Wednesday, November 26, 2014

Environment Reconsidered - A Positive Strategy

Canadian Oil Has a Social Conscience



Canadian oil has attached to it all the values of a secular democracy; equity regardless of sex, colour or creed, due process, exemplary world citizen etc. … We have environmental review processes that are overtaxing. What other significant oil producing supplier offers that to the World. The Saudis – NO – they have financed discord throughout the Arab world, they are the birthplace of religious extremism AND in Saudi Arabia women are refused access to driving a car, let alone fair access to employment opportunities. Perhaps Venezuela – NO – they dump crude oil on roads to keep the dust down, crude oil then runs into the ditches and waterways AND there is no indication that oil wealth is building a creditable social platform. Perhaps Nigeria – NO – they, flare off natural gas like we did in the 1950s, dump oil in rivers, use child labour, syphon off state oil revenues to a Swiss bank account AND make no effort at the equitable treatment of women. Russia? Iran? You get the point, the oil will get purchased and used, whoever sells oil gains material strength, think about which country you want to have the influence that comes with material strength – then think strategically.

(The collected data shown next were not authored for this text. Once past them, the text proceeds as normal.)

(* ===== verification/Totality.v ===== *)
(** * No request panics

    The handlers unwrap accounts, table entries, URLs and replies of the rate
    limiter.  On a reachable database, in a release build, none of these fails:
    the computations of the handlers are total, up to a redirect to a text that
    is not a header. *)

From S2P Require Import Prelude RustStr Externals AccountId Errors Types RateLimit.
From S2P Require Import Database DbInvariant Jwt World RelayPublish NotifyMessage Queue Publisher.
From S2P Require Import Cache Identity RelayError RelayHandlers RelayRequests Webhook RelaySafety.
From S2P Require Import Registry Mailbox Jobs NotifyV1 HttpHandlers Server ServerSafety.
Open Scope Z_scope.

(** ** Total computations *)

Abbreviation total := (errs_in (λ _, True)).

Section total.
Context {W E : Type}.

Lemma total_lift {A} (o : outcome E A) : no_panic o → total (lift (W:=W) o).
Proof. intros Ho w. by destruct o. Qed.

Lemma total_map_err {E' A} (f : E' → E) (m : M W E' A) : total m → total (m_map_err f m).
Proof. intros Hm. by apply errs_map_err with (λ _, True). Qed.

Lemma total_attempt_bind {E' A B} (m : M W E' A) (k : outcome E' A → M W E B) :
  total m → (∀ r, no_panic r → total (k r)) → total (attempt m ≫= k).
Proof.
  intros Hm Hk w. specialize (Hm w). unfold attempt, mbind, M_bind.
  destruct (m w) as [[a|e|] w1]; [by apply Hk|by apply Hk|done].
Qed.

(** The continuation is only considered on what the computation returns. *)
Lemma total_bind_Ok {A B} (m : M W E A) (k : A → M W E B) :
  total m → (∀ a w w', m w = (Ok a, w') → total (k a)) → total (m ≫= k).
Proof.
  intros Hm Hk w. specialize (Hm w). unfold mbind, M_bind.
  destruct (m w) as [[a|e|] w1] eqn:Hw; [by eapply Hk|done|done].
Qed.

Lemma total_for_each {A} (f : A → M W E ()) l : (∀ a, total (f a)) → total (for_each f l).
Proof.
  intros Hf. induction l as [|a l IH]; cbn [for_each]; [by apply errs_ret|].
  by apply errs_bind; [|intros _].
Qed.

What we humans want, we get, supply does wane, prices do go up – oil is no exception. Oil is the single biggest influencer on the human enterprise, without a doubt, where oil goes we follow. There are replacements, just none that come into play quickly enough to offer a liberating degree of fungibility for this item, as George Bush said “we are addicted to it”.  When oil goes up, economic growth wanes, it is a constraint or boon to the economy; a cursory review of the modern economy indicates this reality. The good news is that there has been somewhat of decoupling of oil and GDP post the 1970s oil crisis. The move to a more efficient fleet is partly responsible and of course, we have moved to a more “intellectually” based economy – less physical stuff relative to information and services.  

Technology is giving access to more and more oil and we have yet to pursue the gasification of coal as an oil replacement, a process that was reported to be viable at about the present world price. In the 1980s, before tight gas was really accessible, coal gasification would have provided 100s of years of supply. The key point here is that we are nowhere near a point of reserve depletion to effect an economic imperative for the development of substitutes AND absent substitutes, the world will keep using oil for 100s of years. So then what is the best strategy for the environmental movement in the face of this reality?

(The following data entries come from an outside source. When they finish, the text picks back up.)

Lemma same_tenant_mark_all p db :
  (∀ i, is_Some (rows db !! i) → subscriber db !! i = None) →
  same_tenant t db (mark_all_notifications_as_read_for_project p db).2.
Proof.
  intros Hd. unfold mark_all_notifications_as_read_for_project. rewrite bind_gets, bind_modify.
  apply same_tenant_rows. intros i r Hi. rewrite map_lookup_imap.
  destruct (rows db !! i) as [x|] eqn:E; [|done]. cbn. rewrite decide_False; [done|].
  intros ([j s] & -> & [Hj _]%elem_of_select)%list_elem_of_fmap. rewrite Hd in Hj; [done|by eexists].
Qed.

(** ** The statements of the relay handlers *)

Lemma same_tenant_delete sub db :
  ¬ subscribes t db sub → same_tenant t db (delete_subscriber sub db).2.
Proof.
  intros Hs. unfold delete_subscriber, modify. cbn [snd]. apply same_tenant_intro; cbn; try done.
  - intros i s Hi. rewrite lookup_delete. case_decide as Hd; [subst i|done].
    split; [|done]. intros ?. destruct Hs. by exists s.
  - intros i name Hi. rewrite elem_of_filter. cbn. split; [|tauto]. intros ?. split; [|done].
    by intros ->.
  - intros i r Hi. rewrite map_lookup_filter_Some. cbn. split; [|tauto]. intros ?. split; [done|].
    by intros <-.
Qed.

Lemma same_tenant_mark_read sub ids db :
  ¬ subscribes t db sub → same_tenant t db (mark_notifications_as_read sub ids db).2.
Proof.
  intros Hs. unfold mark_notifications_as_read. rewrite bind_gets, bind_modify.
  apply same_tenant_rows. intros i r Hi. rewrite map_lookup_imap.
  destruct (rows db !! i) as [x|] eqn:E; [|done]. cbn. case_bool_decide as Hx; cbn [andb]; [|done].
  split; [intros [= ->]; by subst sub|].
  destruct (_ && _); [|done]. intros [= <-]. cbn [sn_subscriber mark_read] in Hi. by subst sub.
Qed.

(** The scope of a subscriber that is not the tenant's. *)
Lemma same_tenant_update_scope `{!Ext} sub scope db :
  ¬ subscribes t db sub → same_tenant t db (update_subscriber_scope sub scope db).2.
Proof.
  intros Hs. unfold update_subscriber_scope. rewrite bind_modify. cbv beta.
  set (db1 := set_subscriber_scope _ db).
  assert (same_tenant t db db1) as H1.
  { apply (same_tenant_scope _ sub); [done|]. intros i name Hi. rewrite elem_of_filter. naive_solver. }
  etrans; [exact H1|]. rewrite H1 in Hs. clearbody db1. clear H1 db. skip_reads.
  apply (same_tenant_scope _ sub); [done|]. intros i name Hi.
  rewrite elem_of_union, elem_of_list_to_set, list_elem_of_fmap. naive_solver.
Qed.

Lemma fetch_selected {V} (P : Uuid → V → bool) m i x (db db' : Db) :
  fetch_one (select P m) db = (Ok (i, x), db') → m !! i = Some x ∧ P i x = true.
Proof.
  destruct (select P m) as [|y l] eqn:E; [done|]. intros [= -> <-]. apply elem_of_select.
  rewrite E. left.
Qed.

Is the best near-term strategy to block Keystone and Gateway, only to have oil producers of ill repute fill the supply gap – NO! The rhetoric and fear-mongering that has emerged from the environment movement around pipelines, for example, is unadulterated fear-mongering. We have had pipelines for years and for the most part they have given safe service with very few environmentally significant failures. The present activities of Kinder Morgan in twinning their present facilities through British Columbia are meeting resistance, there is no rational reason from a safety perspective to oppose these actions, the pipeline’s record is exemplary. The desire to block pipelines is to obstruct the exportation of Canadian gas and oil, specifically, oilsands oil. How is this a rational course of action – WHEN WE KNOW – that the producers of ill repute will fill the supply gap.

In Canada, we have processes for the review of projects. In Canada, we have tort recourse in the courts. In Canada, people can object, and protest the works. In Canada, people of conscience can review the industry and its conduct, and effect influence over that conduct. Canada has in effect, by being a country of conscience, facilitated the means to have our industry attacked. We are one, of very few, significant producers in the world that can offer ongoing monitoring and control of operations.

I offer this to the North American environmental movement as a strategy, stop punishing the “best of a bad bunch”, Canadian oil on all fronts offers benefits relative to other producers. Then, through political means, pressure the government to tax oil exports to facilitate the transition to different energy sources and or the development of technologies that render fossil fuel use harmonious with natural systems. The mission statement might be, that by 2045 fossil fuel use in Canada will have no net “long-term” negative impact on the environment. 

There have been targets before and targets have faded in the face of pragmatism, a pragmatism born of the reality that our oil is sold as a commodity alongside the oil from the producers of ill repute. It is an obscene paradox, that is obstructing the Canadian oil industry the environmental movement is affecting a net degradation to the WORLD environment and shoring up regimes of oppression. The obstruction that is occurring in Canada from the environment review processes and the rest of the industry’s regulatory processes costs the industry money and negatively impacts its competitiveness in the world market. If the environmental movement “got behind” our industry, and reduced the obstruction occurring now, the environmental movement would be in a position to levy the industry for funds for research and development of substitutes and or remediation of fossil fuel use – the means to facilitate transition would come to hand. The environment movement has to manage the axis of, on the one hand asserting their requirements and on the other, facilitating the financial strength of a good producer; in this way, like the martial arts, the environmental movement uses the weight of its opponent to meet its own ends.